En invitant lundi matin à Matignon syndicats, patronat ou encore associations d'élus pour lancer sa "mobilisation générale" pour l'emploi et l'écologie, l'exécutif espère mettre en oeuvre un "changement de méthode" avec les corps intermédiaires après plus de six mois de crise sociale.
C'est l'un des virages amorcés par Emmanuel Macron à l'issue du grand débat: comment renouer avec ces corps intermédiaires qui pour beaucoup se sont sentis maltraités dans les deux premières années du quinquennat ?
L'exécutif soumet lundi un premier élément de réponse en conviant autour d'Edouard Philippe et d'une dizaine de ministres les réseaux d'élus, représentants des organisations syndicales et patronales ou encore des associations, afin de donner le coup d'envoi d'une "mobilisation nationale et territoriale autour de la formation, l'emploi, et des grandes transitions écologique et numérique".
Cette mobilisation, voulue par M. Macron en réponse à la crise des "gilets jaunes", doit tourner autour de "questions consensuelles, concrètes, qui intéressent les Français", explique-t-on à Matignon.
"Il se dit qu'on n'a pas suffisamment écouté les corps intermédiaires, nous disons donc +chiche+. Prenons tous nos responsabilités", insiste-t-on encore dans l'entourage du Premier ministre.
Concrètement, cinq chantiers ont été mis sur la table par Matignon, en laissant toutefois la possibilité aux interlocuteurs d'allonger la liste.
L'apprentissage tout d'abord, dont le gouvernement a fait la promotion pour susciter de nouvelles vocations. "Notre responsabilité, c'est comment honorer cette demande d'apprentissage", souligne-t-on à Matignon en évoquant les problématiques de logement et de transport pour les quelque 440.000 apprentis actuels.

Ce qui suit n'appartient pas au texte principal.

Definition with_pool (p : ThreadPoolExecutor.t) (m : t) : t :=
  Make (max_workers m) p (active_threads m) (active_futures m)
    (_task_counter m) (cleanup_timer m) (qthreads m) (signals m).

Definition with_threads (a : gmap string nat) (m : t) : t :=
  Make (max_workers m) (thread_pool m) a (active_futures m)
    (_task_counter m) (cleanup_timer m) (qthreads m) (signals m).

Definition with_futures (a : gmap string nat) (m : t) : t :=
  Make (max_workers m) (thread_pool m) (active_threads m) a
    (_task_counter m) (cleanup_timer m) (qthreads m) (signals m).

Definition with_counter (c : N) (m : t) : t :=
  Make (max_workers m) (thread_pool m) (active_threads m) (active_futures m)
    c (cleanup_timer m) (qthreads m) (signals m).

Definition with_timer (b : bool) (m : t) : t :=
  Make (max_workers m) (thread_pool m) (active_threads m) (active_futures m)
    (_task_counter m) b (qthreads m) (signals m).

Definition with_qthreads (ws : list WorkerThread.t) (m : t) : t :=
  Make (max_workers m) (thread_pool m) (active_threads m) (active_futures m)
    (_task_counter m) (cleanup_timer m) ws (signals m).

Definition emit (ss : list signal) (m : t) : t :=
  Make (max_workers m) (thread_pool m) (active_threads m) (active_futures m)
    (_task_counter m) (cleanup_timer m) (qthreads m) (signals m ++ ss).

(** Lines 86-107. *)
Definition __init__ (max_workers : nat) : outcome t :=
  match ThreadPoolExecutor.new max_workers with
  | Raise e => Raise e
  | Return p => Return (Make max_workers p ∅ ∅ 0 true [] [])
  end.

(** Lines 123-128, the part of [submit_task] that runs under the lock and
    the prefixing that follows: the new counter and the identifier. *)
Definition next_task_id (m : t) (task_name : option string) (now : N)
    : N * string :=
  let c := (_task_counter m + 1)%N in
  (c, TaskId.make_id task_name c now).

(** Lines 109-154. *)
Definition submit_task (m : t) (func : callable) (args : list pyobj)
    (task_name : option string) (use_qthread : bool)
    (kwargs : gmap string pyobj) (now : N) : t * outcome string :=
  let '(c, task_id) := next_task_id m task_name now in
  let m := with_counter c m in
  if use_qthread then
    let worker := WorkerThread.new task_id func args kwargs in
    let k := length (qthreads m) in
    let m := with_qthreads (qthreads m ++ [worker]) m in
    let m := with_threads (<[task_id := k]> (active_threads m)) m in
    (emit [task_started task_id] m, Return task_id)
  else
    match ThreadPoolExecutor.submit (thread_pool m) task_id func args kwargs with
    | Return (p, future) =>
        let m := with_pool p m in
        let m := with_futures (<[task_id := future]> (active_futures m)) m in
        (emit [task_started task_id] m, Return task_id)
    | Raise e => (m, Raise e)
    end.

(** Calling a callback object (lines 62-70 and 163-165). *)
Definition invoke (m : t) (cb : option pyobj) (i : invocation)
    : list signal :=
  match cb, i with
  | Some (ManagerProgressCb tid), CallProgress p => [task_progress tid p]
  | Some (ManagerStatusCb tid), CallStatus s => [task_status tid s]
  | Some (WorkerProgressCb k), CallProgress p =>
      match qthreads m !! k with
      | Some w =>
          if WorkerThread._is_cancelled w then []
          else [task_progress (WorkerThread.task_id w) p]
      | None => []
      end
  | Some (WorkerStatusCb k), CallStatus s =>
      match qthreads m !! k with
      | Some w =>
          if WorkerThread._is_cancelled w then []
          else [task_status (WorkerThread.task_id w) s]
      | None => []
      end
  | _, _ => []
  end.
(** * adetailer/mask.py: mask and bounding-box post-processing

    A shallow embedding of [adetailer/mask.py] and the properties of its
    filters, sorter, geometric transforms and mask combiner.

    Python values are modelled as follows.
    - [int] is [Z]; [float] is the kernel's binary64 [float] (PrimFloat),
      whose operations round exactly as CPython's do.
    - An exception is a value of [exn]; a function that may raise returns
      a [result].
    - A PIL image of mode "L" is its size and its rows of 8-bit pixels; a
      numpy [uint8] array of rank two is its shape and its rows.
    - [IntEnum] members are their integer values. *)

From Stdlib Require Import String.
From Stdlib Require Import ZArith List Bool Lia Sorted Permutation.
From Stdlib Require Import Floats.
Import ListNotations.
Open Scope Z_scope.

(** ** Exceptions *)

Inductive exn : Set :=
| RuntimeError
| ValueError
| IndexError
| TypeError
| ZeroDivisionError
| OverflowError
| Cv2Error.

Inductive result (A : Type) : Type :=
| Ok (a : A)
| Raise (e : exn).

Arguments Ok {A} a.
Arguments Raise {A} e.

Definition bind {A B : Type} (r : result A) (k : A -> result B) : result B :=
  match r with
  | Ok a => k a
  | Raise e => Raise e
  end.

Notation "x <- r ;; k" := (bind r (fun x => k))
  (at level 61, r at next level, right associativity).

(** A list comprehension whose element expression may raise: elements are
    evaluated left to right and the first exception aborts it. *)
Fixpoint comprehension {A B : Type} (f : A -> result B) (l : list A)
  : result (list B) :=
  match l with
  | [] => Ok []
  | a :: l' => b <- f a ;; bs <- comprehension f l' ;; Ok (b :: bs)
  end.

(** [l[i]] for an index that is not negative. *)
Definition getitem {A : Type} (l : list A) (i : nat) : result A :=
  match nth_error l i with
  | Some a => Ok a
  | None => Raise IndexError
  end.

(** [range(n)] as list indices. *)
Definition range (n : nat) : list nat := seq 0 n.

(** [len(l)] as a Python int. *)
Definition len {A : Type} (l : list A) : Z := Z.of_nat (length l).

(** ** Images and arrays *)

(** A PIL image of mode "L": [size = (xsize, ysize)], and the pixel at
    column [x] of row [y] is [im[y][x]], a value in [0, 255]. *)
Record Image : Set := mkImage {
  xsize : Z;
  ysize : Z;
  im : list (list Z)
}.

(** A numpy array of dtype [uint8] and shape [(nrows, ncols)]. *)
Record ndarray : Set := mkArray {
  nrows : Z;
  ncols : Z;
  data : list (list Z)
}.

(** [np.array(img)] and [Image.fromarray(arr)]. *)
Definition np_array (img : Image) : ndarray :=
  mkArray (ysize img) (xsize img) (im img).
(** * proxy.c: a bidirectional pipe device

    A shallow embedding of the character-device callbacks of [proxy.c]
    (open, release, read, write, poll and the helper [is_full]) together
    with the properties of the two circular buffers, of admission and of
    the end-of-file protocol.

    Modelling conventions.
    - C [int] values are integers of [Z] reduced to 32 bits by [to_int];
      every [int] addition and subtraction of the source goes through
      [int_add] / [int_sub].
    - A [struct file *] is its address ([f_addr]) plus the [f_flags] word;
      the null pointer is address 0.
    - [struct cirbuf.buf] is [None] while the pointer is null and
      [Some bytes] once [kmalloc] returned a block.
    - The callbacks run one at a time: each one is a function from the
      device state to a result and the next device state.  The semaphore
      is therefore free whenever [proxy_open] / [proxy_release] start and
      [down_interruptible] takes it at once.  Wait queues carry no data;
      a call that reaches [wait_event_interruptible] with a false predicate
      has the outcome [Sleeps] and what follows the sleep is given by the
      [_wake] continuations.
    - User memory handed to read and write is valid for the requested
      length, so [copy_to_user] / [copy_from_user] only fail when the
      length they are given is negative. *)

From Stdlib Require Import ZArith Lia List.
From stdpp Require Import base tactics option list.
From Stdlib Require Import Init.Byte.
Import ListNotations.
Local Open Scope Z_scope.

(** ** Kernel constants used by the driver (asm-generic values) *)

Definition O_ACCMODE : Z := 3.
Definition O_RDONLY : Z := 0.
Definition O_WRONLY : Z := 1.
Definition O_RDWR : Z := 2.
Definition O_NONBLOCK : Z := 2048.

Definition POLLIN : Z := 1.
Definition POLLOUT : Z := 4.
Definition POLLRDNORM : Z := 64.
Definition POLLWRNORM : Z := 256.

Definition EWOULDBLOCK : Z := 11.
Definition ENOMEM : Z := 12.
Definition EFAULT : Z := 14.
Definition EBUSY : Z := 16.
Definition ERESTARTSYS : Z := 512.

(** ** 32-bit [int] arithmetic *)

Definition INT_MAX : Z := 2147483647.

(** Conversion to [int]: reduction modulo 2^32 into [-2^31, 2^31). *)
Definition to_int (z : Z) : Z := (z + 2147483648) mod 4294967296 - 2147483648.

Definition int_add (a b : Z) : Z := to_int (a + b).
Definition int_sub (a b : Z) : Z := to_int (a - b).

(** ** Data structures *)

(** [struct cirbuf]: the buffer and cursors of one direction. *)
Record cirbuf : Type := mkCirbuf {
  buf : option (list byte);   (* the circular buffer, None while null *)
  widx : Z;                   (* where to write the next character *)
  ridx : Z;                   (* where to read the next character *)
  cidx : Z                    (* file closed at this index, -1 while open *)
}.
(** C3. A session holds no state after [__init__] and after
    [reset_stream]. On a call of [predict_chunk] that finds no state held,
    on the streaming model, the engine runs on the chunk, its lengths and a
    recurrent state of zeros of shape
    [(num_rnn_layers, x_chunk.shape[0], rnn_size)]. After every call that
    returns, the session holds as state the third and fourth outputs of the
    engine's run on the handles it was given, the first two being the
    call's result. *)
Theorem predict_chunk_threads_state self x_chunk x_chunk_lens :
  (∀ um L H, output_state_h (init (R:=R) um L H) = None) ∧
  output_state_h (reset_stream self).1 = None ∧
  (∀ b f t p l h c rest,
     streaming self = true → output_state_h self = None →
     t_shape x_chunk = [b; f; t] →
     let shape := [num_rnn_layers self; b; rnn_size self] in
     t_shape (zeros zero shape) = shape ∧
     Forall (λ v, v = zero) (t_data (zeros zero shape)) ∧
     length (t_data (zeros zero shape))
       = num_rnn_layers self * b * rnn_size self ∧
     (run (Handle [b; f; t] (Some (astype_float32 x_chunk)))
          (Handle [b] (Some (astype_int64 x_chunk_lens)))
          (Some (Handle shape (Some (zeros zero shape)),
                 Handle shape (Some (zeros zero shape))))
        = Ok (p :: l :: h :: c :: rest) →
      ∃ self',
        predict_chunk' x_chunk x_chunk_lens self = (self', Ok (p, l)) ∧
        output_state_h self' = Some h ∧ output_state_c self' = Some c)) ∧
  (∀ self' p l,
     predict_chunk' x_chunk x_chunk_lens self = (self', Ok (p, l)) →
     ∃ outs h c,
       predictor_run run self' = (self', Ok outs) ∧
       outs !! 0 = Some p ∧ outs !! 1 = Some l ∧
       outs !! 2 = Some h ∧ outs !! 3 = Some c ∧
       output_state_h self' = Some h ∧ output_state_c self' = Some c).
Proof.
  split_and!.
  - done.
  - by destruct self.
  - intros b f t p l h c rest Hs Hh Hx shape. split_and!.
    + done.
    + by apply Forall_replicate.
    + unfold zeros, shape. cbn [t_data foldr]. rewrite length_replicate. lia.
    + by apply predict_chunk_first.
  - intros self' p l. apply predict_chunk_Ok_inv.
Qed.

(** C5 (amended). When the engine's run inside [predict_chunk] raises, the
    call raises the same exception, and the state attributes are as
    before the call if the session held state or the model is not the
    streaming one; a failed first chunk on the streaming model leaves the
    zero state of shape [(num_rnn_layers, x_chunk.shape[0], rnn_size)]
    that was assigned before the run. *)
Theorem predict_chunk_failed_run self x_chunk x_chunk_lens b f t self' r e :
  t_shape x_chunk = [b; f; t] →
  Idle self ∨ Active self →
  predict_chunk' x_chunk x_chunk_lens self = (self', r) →
  predictor_run run self' = (self', Raise e) →
  r = Raise e ∧
  if streaming self && is_None (output_state_h self)
  then let z := zeros zero [num_rnn_layers self; b; rnn_size self] in
       output_state_h self' = Some z ∧ output_state_c self' = Some z
  else output_state_h self' = output_state_h self ∧
       output_state_c self' = output_state_c self.
Proof.
  intros Hx Hst. destruct self as [um L H oh oc hd hl hh hc].
  assert (match oh, oc with
          | None, None | Some _, Some _ => True
          | _, _ => False
          end) as Hcons.
  { destruct Hst as [[Hh Hc]|[[? Hh] [? Hc]]]; cbn in Hh, Hc; by subst. }
  clear Hst. py_unfold. rewrite Hx. cbn.
  destruct (bool_decide (um = "deepspeech2_online")) eqn:Hs;
    destruct oh as [h0|], oc as [c0|]; cbn; rewrite ?Hs; cbn; try done.
  all: match goal with |- context [run ?a ?b ?c] =>
         destruct (run a b c) as [e'|outs] eqn:Hrun end; cbn.
  all: try (intros [= <- <-]; cbn; rewrite ?Hs, Hrun;
            by intros [= <-]).
  all: destruct outs as [|o0 [|o1 [|o2 [|o3 os]]]]; cbn;
         intros [= <- <-]; cbn; rewrite ?Hs, Hrun; done.
Qed.


(** C8. [reset_stream] clears both state attributes whatever they held,
    and a second call in a row changes nothing. *)
Theorem reset_stream_idempotent self :
  output_state_h (reset_stream self).1 = None ∧
  output_state_c (reset_stream self).1 = None ∧
  (reset_stream self).2 = Ok () ∧
  reset_stream (reset_stream self).1 = reset_stream self.
Proof. by destruct self. Qed.

(** *** [predict] and the state attributes *)

Lemma keeps_ret {T} (v : T) : keeps_stream_state (R:=R) (ret v).
Proof. done. Qed.

Lemma keeps_lift {T} (r : result T) : keeps_stream_state (R:=R) (lift r).
Proof. done. Qed.

Lemma keeps_get : keeps_stream_state (R:=R) get.
Proof. done. Qed.

Lemma keeps_shape_at a i : keeps_stream_state (R:=R) (shape_at a i).
Proof. done. Qed.

Lemma keeps_predictor_run : keeps_stream_state (predictor_run run).
Proof. done. Qed.

Lemma keeps_on_speech_data g :
  keeps_stream_state (R:=R) (modify (on_speech_data g)).
Proof. done. Qed.

Lemma keeps_on_speech_lengths g :
  keeps_stream_state (R:=R) (modify (on_speech_lengths g)).
Proof. done. Qed.

Lemma keeps_on_init_state_h_box g :
  keeps_stream_state (R:=R) (modify (on_init_state_h_box g)).
Proof. done. Qed.

Lemma keeps_on_init_state_c_box g :
  keeps_stream_state (R:=R) (modify (on_init_state_c_box g)).
Proof. done. Qed.

Lemma keeps_pbind {T U} (m : py T) (k : T → py U) :
  keeps_stream_state (R:=R) m → (∀ v, keeps_stream_state (k v)) →
  keeps_stream_state (pbind m k).
Proof.
  intros Hm Hk s. unfold pbind. specialize (Hm s).
  destruct (m s) as [s' [e|v]]; [done|].
  destruct (Hk v s') as [-> ->]. done.
Qed.

Lemma keeps_if {T} (b : bool) (m1 m2 : py T) :
  keeps_stream_state (R:=R) m1 → keeps_stream_state m2 →
  keeps_stream_state (if b then m1 else m2).
Proof. by destruct b. Qed.

Create HintDb frame discriminated.
Hint Resolve keeps_ret keeps_lift keeps_get keeps_shape_at
  keeps_predictor_run keeps_on_speech_data keeps_on_speech_lengths
  keeps_on_init_state_h_box keeps_on_init_state_c_box keeps_pbind keeps_if
  : frame.

(** C9. [predict] leaves [output_state_h] and [output_state_c] as they
    were, whatever they held and whether it returns or raises. *)
Theorem predict_keeps_stream_state speech speech_lengths self :
  output_state_h (predict zero run speech speech_lengths self).1
    = output_state_h self ∧
  output_state_c (predict zero run speech speech_lengths self).1
    = output_state_c self.
Proof.
  revert self. change (keeps_stream_state (predict zero run speech speech_lengths)).
  unfold predict. auto 30 with frame.
Qed.

End session_facts.

Import Predictor.Examples.

Lemma predict_chunk_threads_state_witness :
  ∃ self',
    predict_chunk 0%Z as_is as_is lenient_run chunk1 chunk1_lens fresh
      = (self', Ok (probs, lens)) ∧
    output_state_h self' = Some new_h ∧ output_state_c self' = Some new_c.
Proof.
  destruct (predict_chunk_threads_state 0%Z as_is as_is lenient_run
              fresh chunk1 chunk1_lens) as (_ & _ & Hfirst & _).
  destruct (Hfirst 1 1 1 probs lens new_h new_c [] eq_refl eq_refl eq_refl)
    as (_ & _ & _ & Hrun).
  apply Hrun. reflexivity.
Defined.

Lemma predict_chunk_failed_run_witness :
  let res :=
    predict_chunk 0%Z as_is as_is failing_run chunk1 chunk1_lens after_chunk1 in
  t_shape chunk1 = [1; 1; 1] ∧
  (Idle after_chunk1 ∨ Active after_chunk1) ∧
  predictor_run failing_run res.1 = (res.1, Raise EngineError) ∧
  res.2 = Raise EngineError ∧
  output_state_h res.1 = output_state_h after_chunk1 ∧
  output_state_c res.1 = output_state_c after_chunk1.
Proof.
  intros res.
  assert (Idle after_chunk1 ∨ Active after_chunk1) as Hst.
  { right. split; eexists; vm_compute; reflexivity. }
  let v := eval vm_compute in
    (predict_chunk 0%Z as_is as_is failing_run chunk1 chunk1_lens
       after_chunk1) in
  match v with
  | (?s, ?r) =>
      assert (predict_chunk 0%Z as_is as_is failing_run chunk1 chunk1_lens
                after_chunk1 = (s, r)) as Hcall by (vm_compute; reflexivity);
      assert (predictor_run failing_run s = (s, Raise EngineError))
        as Hrun by (vm_compute; reflexivity);
      pose proof (predict_chunk_failed_run 0%Z as_is as_is failing_run
                    after_chunk1 chunk1 chunk1_lens 1 1 1 s r EngineError
                    eq_refl Hst Hcall Hrun) as H
  end.
  split_and!; [reflexivity|exact Hst|vm_compute; reflexivity|..];
    vm_compute in H; vm_compute; apply H.
Defined.

(** C5 as stated fails on the first chunk: the engine's run raises, and the
    session that held no state holds the zero state afterwards. *)
Lemma predict_chunk_failed_first_chunk_counterexample :
  let res :=
    predict_chunk 0%Z as_is as_is failing_run chunk1 chunk1_lens fresh in
  Idle fresh ∧
  predictor_run failing_run res.1 = (res.1, Raise EngineError) ∧
  res.2 = Raise EngineError ∧
  output_state_h res.1 ≠ output_state_h fresh ∧
  output_state_c res.1 ≠ output_state_c fresh ∧
  ¬ Idle res.1.
Proof.
  split_and!; try done. by intros [? _].
Qed.



(** ** More on [collate_fn] *)

Section collate_more.
Context {A : Type} (zero : A).
Implicit Types (batch : list (sample A)) (s : sample A).

Abbreviation by_audio := (λ s : sample A, shape1 s.1).
Abbreviation by_label := (λ s : sample A, length s.2).

Lemma sorted_reverse_head_elem {T} (key : T → nat) (l : list T) x rest :
  sorted_reverse key l = x :: rest → x ∈ l.
Proof.
  intros H. rewrite <- (sorted_reverse_perm key l), H. by left.
Qed.
(** * M.E.L.I. live-comms panel: streaming audio I/O core

    A shallow embedding of the audio pipeline of
    [src/components/LiveComms.tsx]: the playback scheduler ([onmessage]),
    the session handlers ([toggleConnection], [onopen], [onclose],
    [onerror], [cleanup]), the capture callback ([onaudioprocess]) and the
    metering part of the visualizer's [render] loop, together with the PCM
    codec of [services/geminiUtils].

    Conventions.
    - A JavaScript [number] holding a time in seconds, a sample or a level
      is a rational [Q]; comparisons of such numbers are computed with
      [Qle_bool], equalities between them are stated with [==].
    - A [useRef] cell holding an object is an [option] of the object's
      identity (a [nat]); the objects themselves (audio contexts, buffer
      sources, media streams, promises, sessions) live in a [Platform]
      store indexed by identity, so that what happened to an object is
      still visible after the ref that pointed to it was cleared.
    - [onmessage] is split at its [await]: the part before and the part
      after are separate functions, and the atomic handler is their
      composition.  [toggleConnection] is modelled run to completion,
      what its awaited calls answer being given as an [Env].
    - A function that catches what it may throw returns a [result]; a
      callback that can throw returns an [Exit], which keeps the state
      reached when it threw.
    - Canvas drawing, particle bookkeeping, the meter DOM nodes and the
      [addLog] calls have no influence on the audio state and are left
      out. *)

From Stdlib Require Import ZArith QArith Qabs Lqa Lia.
From stdpp Require Import gmap list.

Open Scope Z_scope.

(** ** Numbers *)

(** [x < y] on JavaScript numbers, as a boolean. *)
Definition Qltb (x y : Q) : bool := negb (Qle_bool y x).

(** Conversion of a number to an integer by dropping its fractional part
    (rounding toward zero), the first step of every typed-array store. *)
Definition Qtrunc (q : Q) : Z := Z.quot (Qnum q) (Z.pos (Qden q)).

(** Sum of a list of numbers. *)
Definition Qsum (l : list Q) : Q := foldr Qplus 0%Q l.

(** Results of fallible operations. *)
Inductive result (E A : Type) : Type :=
| Ok (a : A)
| Err (e : E).
Arguments Ok {E A} a.
Arguments Err {E A} e.

#[global] Instance result_ret {E} : MRet (result E) := fun _ a => Ok a.
#[global] Instance result_bind {E} : MBind (result E) :=
  fun _ _ f m => match m with Ok a => f a | Err e => Err e end.

(** [try { body } catch (e) { handler }] *)
Definition catch {E A} (body : result E A) (handler : E -> result E A)
  : result E A :=
  match body with
  | Ok a => Ok a
  | Err e => handler e
  end.

(** A loop whose body may throw: the first exception ends it. *)
Fixpoint forEach {E X A} (xs : list X) (body : X -> A -> result E A) (a : A)
  : result E A :=
  match xs with
  | [] => Ok a
  | x :: xs' => a' ← body x a; forEach xs' body a'
  end.

(** ** PCM codec *)

Module Codec.

Inductive CodecError := InputConstraintError | DecodeError.

(** Modelled from the spec: the clamping step of [createPcmBlob], defined
    in [services/geminiUtils], which is not part of the sources at hand.
    Spec 4.1: "each sample is clamped to [-1, 1]". *)
Definition clamp (x : Q) : Q :=
  if Qltb x (-1) then (-1)%Q else if Qltb 1 x then 1%Q else x.

(** Modelled from the spec: the scale factor of [createPcmBlob], which
    the spec leaves open ("scaled to a signed 16-bit integer range");
    32767 is the largest factor that keeps a clamped sample inside the
    signed 16-bit range [-32768, 32767]. *)
Definition int16_scale : Z := 32767.

(** Modelled from the spec: the "16-bit quantization" step of spec 8,
    one unit of the scaled integer range. *)
Definition quantum : Q := 1 # 32767.

(** Modelled from the spec: the store of a scaled sample into a signed
    16-bit slot inside [createPcmBlob]: truncation, then wrap-around
    modulo 2^16 into [-32768, 32767]. *)
Definition toInt16 (v : Q) : Z :=
  let u := Qtrunc v mod 65536 in
  if 32768 <=? u then u - 65536 else u.

(** Modelled from the spec: "written little-endian", the two bytes of
    a signed 16-bit integer, low byte first, inside [createPcmBlob]. *)
Definition int16_bytes (n : Z) : list Z :=
  let u := n mod 65536 in [u mod 256; u / 256].

(** Modelled from the spec: the signed 16-bit integer held by two
    bytes, low byte first, as [decodeAudioData] reads it. *)
Definition int16_of_bytes (lo hi : Z) : Z :=
  let u := lo + 256 * hi in
  if 32768 <=? u then u - 65536 else u.

(** Modelled from the spec: [createPcmBlob] of [services/geminiUtils],
    which is not part of the sources at hand.  Spec 4.1: "each sample is
    clamped to [-1, 1], scaled to a signed 16-bit integer range, and
    written little-endian ... no error cases beyond malformed input
    length (must be non-empty)"; spec 8: "encode on an empty frame fails
    with an input-constraint error".  The spec names neither the scale
    factor nor the rounding: the factor is [int16_scale] and the rounding
    is the truncation of a 16-bit typed-array store. *)
Definition encode (frame : list Q) : result CodecError (list Z) :=
  match frame with
  | [] => Err InputConstraintError
  | _ =>
      Ok (flat_map
            (fun x => int16_bytes (toInt16 (clamp x * inject_Z int16_scale)))
            frame)
  end.

(** Modelled from the spec: the sample loop of [decodeAudioData] over
    a whole number of little-endian 16-bit words; an odd byte is left
    over exactly when the length is not a multiple of 2. *)
Fixpoint samples (bytes : list Z) : option (list Q) :=
  match bytes with
  | [] => Some []
  | [_] => None
  | lo :: hi :: rest =>
      match samples rest with
      | Some out => Some (Qmake (int16_of_bytes lo hi) 32767 :: out)
      | None => None
      end
  end.

(** Modelled from the spec: [decodeAudioData] of [services/geminiUtils]
    applied to the raw bytes of a mono payload; the module is not part of
    the sources at hand.  Spec 4.1: "reconstitute into a playable audio
    buffer ... Fails with DecodeError if byte length is not a multiple
    of 2".  Each 16-bit sample is scaled back by the factor the encoder
    used. *)
Definition decode (bytes : list Z) : result CodecError (list Q) :=
  match samples bytes with
  | Some out => Ok out
  | None => Err DecodeError
  end.

(** A sample within the nominal range. *)
Definition in_range (x : Q) : Prop := (-1 <= x /\ x <= 1)%Q.

End Codec.

(** ** The live-comms component *)

Module LiveComms.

Les questions des emplois non pourvus et des freins à la reprise d'emploi (transport, logement, garde d'enfant) seront également au menu. Dans ce cadre, s'invitera aussi le sujet plus spécifique de la prime mobilité, que certains syndicats voudraient rendre obligatoire et que le gouvernement serait prêt à défiscaliser.
Des discussions auront également lieu sur l'accompagnement des territoires dans la transition écologique et numérique, ou encore sur les gestes écologiques du quotidien (gestion des déchets, cycles courts, alimentation dans les cantines...).
- "Communication politique" -
"Ce n'est pas une conférence sociale où l'on essaye de décliner un agenda social comme on a pu faire par le passé", insiste-t-on à Matignon où l'on fait valoir qu'il s'agit surtout de s'appuyer sur les outils existants et de s'assurer "de les faire marcher" et de les faire connaître.
Lancée à Paris, cette mobilisation doit ensuite "descendre sur les territoires, dans les régions et les bassins d'emploi", pour une première salve de remontées fin juin. "On distinguera ce qui doit être traité au niveau national et ce qui doit être traité au niveau local" pour "qu'en septembre il y ait un agenda de solutions", précise-t-on à Matignon.
Reste toutefois à entraîner les corps intermédiaires. Dimanche soir, le patron de la CGT Philippe Martinez entretenait le doute sur sa participation, arguant avoir été prévenu "tardivement".
"Avec le président de la République c'est toujours pareil : +je vous invite, mais voilà de quoi on va discuter+", a-t-il lancé sur BFMTV, alors qu'il voudrait, pour sa part, aborder "plein de sujets": les "salaires", "l'augmentation du Smic", le retour de "l'ISF", "les services publics"...
"On n'a pas l'intention de s'inscrire dans une démarche de communication politique, on y va pour rappeler nos revendications", a déclaré à l'AFP le secrétaire général de Force ouvrière Yves Veyrier, en évoquant la généralisation de la prime mobilité ou le bonus-malus sur les contrats courts.
Le secrétaire général de la CFDT Laurent Berger a, lui, demandé "des réponses extrêmement concrètes" aux revendications de la centrale. Parmi celles-ci, outre la prime mobilité, "un encadrement des rémunérations dans les entreprises, des aides au logement renforcées pour les salariés ou encore un pacte de mobilité pour les jeunes".
De son côté, Solidaires a annoncé boycotter la rencontre, afin de ne pas servir de "caution" à l'"entreprise de communication" d'un gouvernement qui "maintient l'ordre social à coup de matraques, LBD, grenades, gaz lacrymogène et de fakes news".